2. Consider short-term and long-term effects
It’s important to recognise that there may be opportunities to place both short and long-term trades in response to a product or service launch. Microsoft’s share price dropped by 6.04% when it announced the first Xbox, while Amazon’s share price fell by 15.5% after it announced the launch of its Prime delivery service.
In both cases, the markets seemed to factor in the uncertainty surrounding these launches – which seemed like risky moves for both companies at the time – creating an opportunity for traders to go short during the hype cycle. However, as we now know, both products turned out to be great success stories for the firms, so there would also have been an opportunity to buy on the dip for position traders taking an optimistic view of the companies’ futures.
3. Trade the effects on competitors and suppliers
There may also be opportunities to trade the effect of a product launch on other listed companies, including competitors, retailers and suppliers. For example, shares in Vodafone and Telefonica fell during the seven-day hype cycle surrounding the release of the iPhone X in September 2017. These falls were likely driven by lower sales forecasts – the result of the high price point of the newest Apple device – with some analysts also citing a delayed shipment date of 3 November 2017 as a possible cause.
Several suppliers’ shares also fell in the aftermath of Apple’s announcement, including Dialog Semiconductor, STMicroelectronics, ams AG and Taiwan Semiconductor Manufacturing, as investors factored in lower revenue expectations.
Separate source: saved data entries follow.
(* ===== verification/DiffEd.v ===== *)
(** * Consensus diffs, part 2: the ed script

    Models the second half of feature/dircommon/consdiff.c that works on lists
    of lines: finding router entries and comparing their identities
    ([get_id_hash], [next_router], [base64cmp], [find_next_router_line]),
    [preprocess_consensus], [gen_ed_diff] and [apply_ed_diff].

    The pointer [s] of a [cdline_t] inside a consensus points into a buffer in
    which every line is followed by a newline (see [consensus_split_lines]);
    [get_id_hash] may look at that one byte, which is no base64 character, so
    stopping at the end of the list is what it does. *)

From S2P Require Import Prelude CString Lcs DiffChanges.
From Stdlib Require Import ZArith String.
From stdpp Require Import base list numbers sets.
Open Scope Z_scope.

(** ** Router identities *)

Definition NOT_VALID_BASE64 : Z := 255.

Definition base64_compare_table : list Z :=
  let X := NOT_VALID_BASE64 in let SP := NOT_VALID_BASE64 in let PAD := NOT_VALID_BASE64 in [
  X; X; X; X; X; X; X; X; X; SP; SP; SP; X; SP; X; X;
  X; X; X; X; X; X; X; X; X; X; X; X; X; X; X; X;
  SP; X; X; X; X; X; X; X; X; X; X; 62; X; X; X; 63;
  52; 53; 54; 55; 56; 57; 58; 59; 60; 61; X; X; X; PAD; X; X;
  X; 0; 1; 2; 3; 4; 5; 6; 7; 8; 9; 10; 11; 12; 13; 14;
  15; 16; 17; 18; 19; 20; 21; 22; 23; 24; 25; X; X; X; X; X;
  X; 26; 27; 28; 29; 30; 31; 32; 33; 34; 35; 36; 37; 38; 39; 40;
  41; 42; 43; 44; 45; 46; 47; 48; 49; 50; 51; X; X; X; X; X;
  X; X; X; X; X; X; X; X; X; X; X; X; X; X; X; X;
  X; X; X; X; X; X; X; X; X; X; X; X; X; X; X; X;
  X; X; X; X; X; X; X; X; X; X; X; X; X; X; X; X;
  X; X; X; X; X; X; X; X; X; X; X; X; X; X; X; X;
  X; X; X; X; X; X; X; X; X; X; X; X; X; X; X; X;
  X; X; X; X; X; X; X; X; X; X; X; X; X; X; X; X;
  X; X; X; X; X; X; X; X; X; X; X; X; X; X; X; X;
  X; X; X; X; X; X; X; X; X; X; X; X; X; X; X; X].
4. You can trade before, during and after the announcement
Finally, it is worth remembering that there are likely to be opportunities to trade before, during and after any product launch, as investors adjust their portfolios in response to developments throughout the product launch cycle:
Before
Product announcements are usually scheduled weeks or months in advance, with press reports of these events often providing the first clues as to what can be expected. And while firms such as Apple can be very secretive about what is going to be announced at their scheduled meetings, details will often leak to mainstream news organisations ahead of time – with the markets moving in response to this information.
During
Because the impact of leaked product details will likely be priced into the markets ahead of an announcement, any difference between what was expected and what is actually announced can have a very pronounced effect on the company’s stock. As a result, there may be opportunities to trade if there are any surprises.
After
With the excitement of the product announcement out of the way, the markets are likely to move in the days and weeks that follow. Investors may adjust their portfolios in response to consumer and media reactions, so traders should review their fundamental analysis, and positions, as things develop. Remember, companies will usually present only what they want consumers and investors to see, so any sub-optimal features that could affect sales – such as poor battery life – may not come out until after the announcement.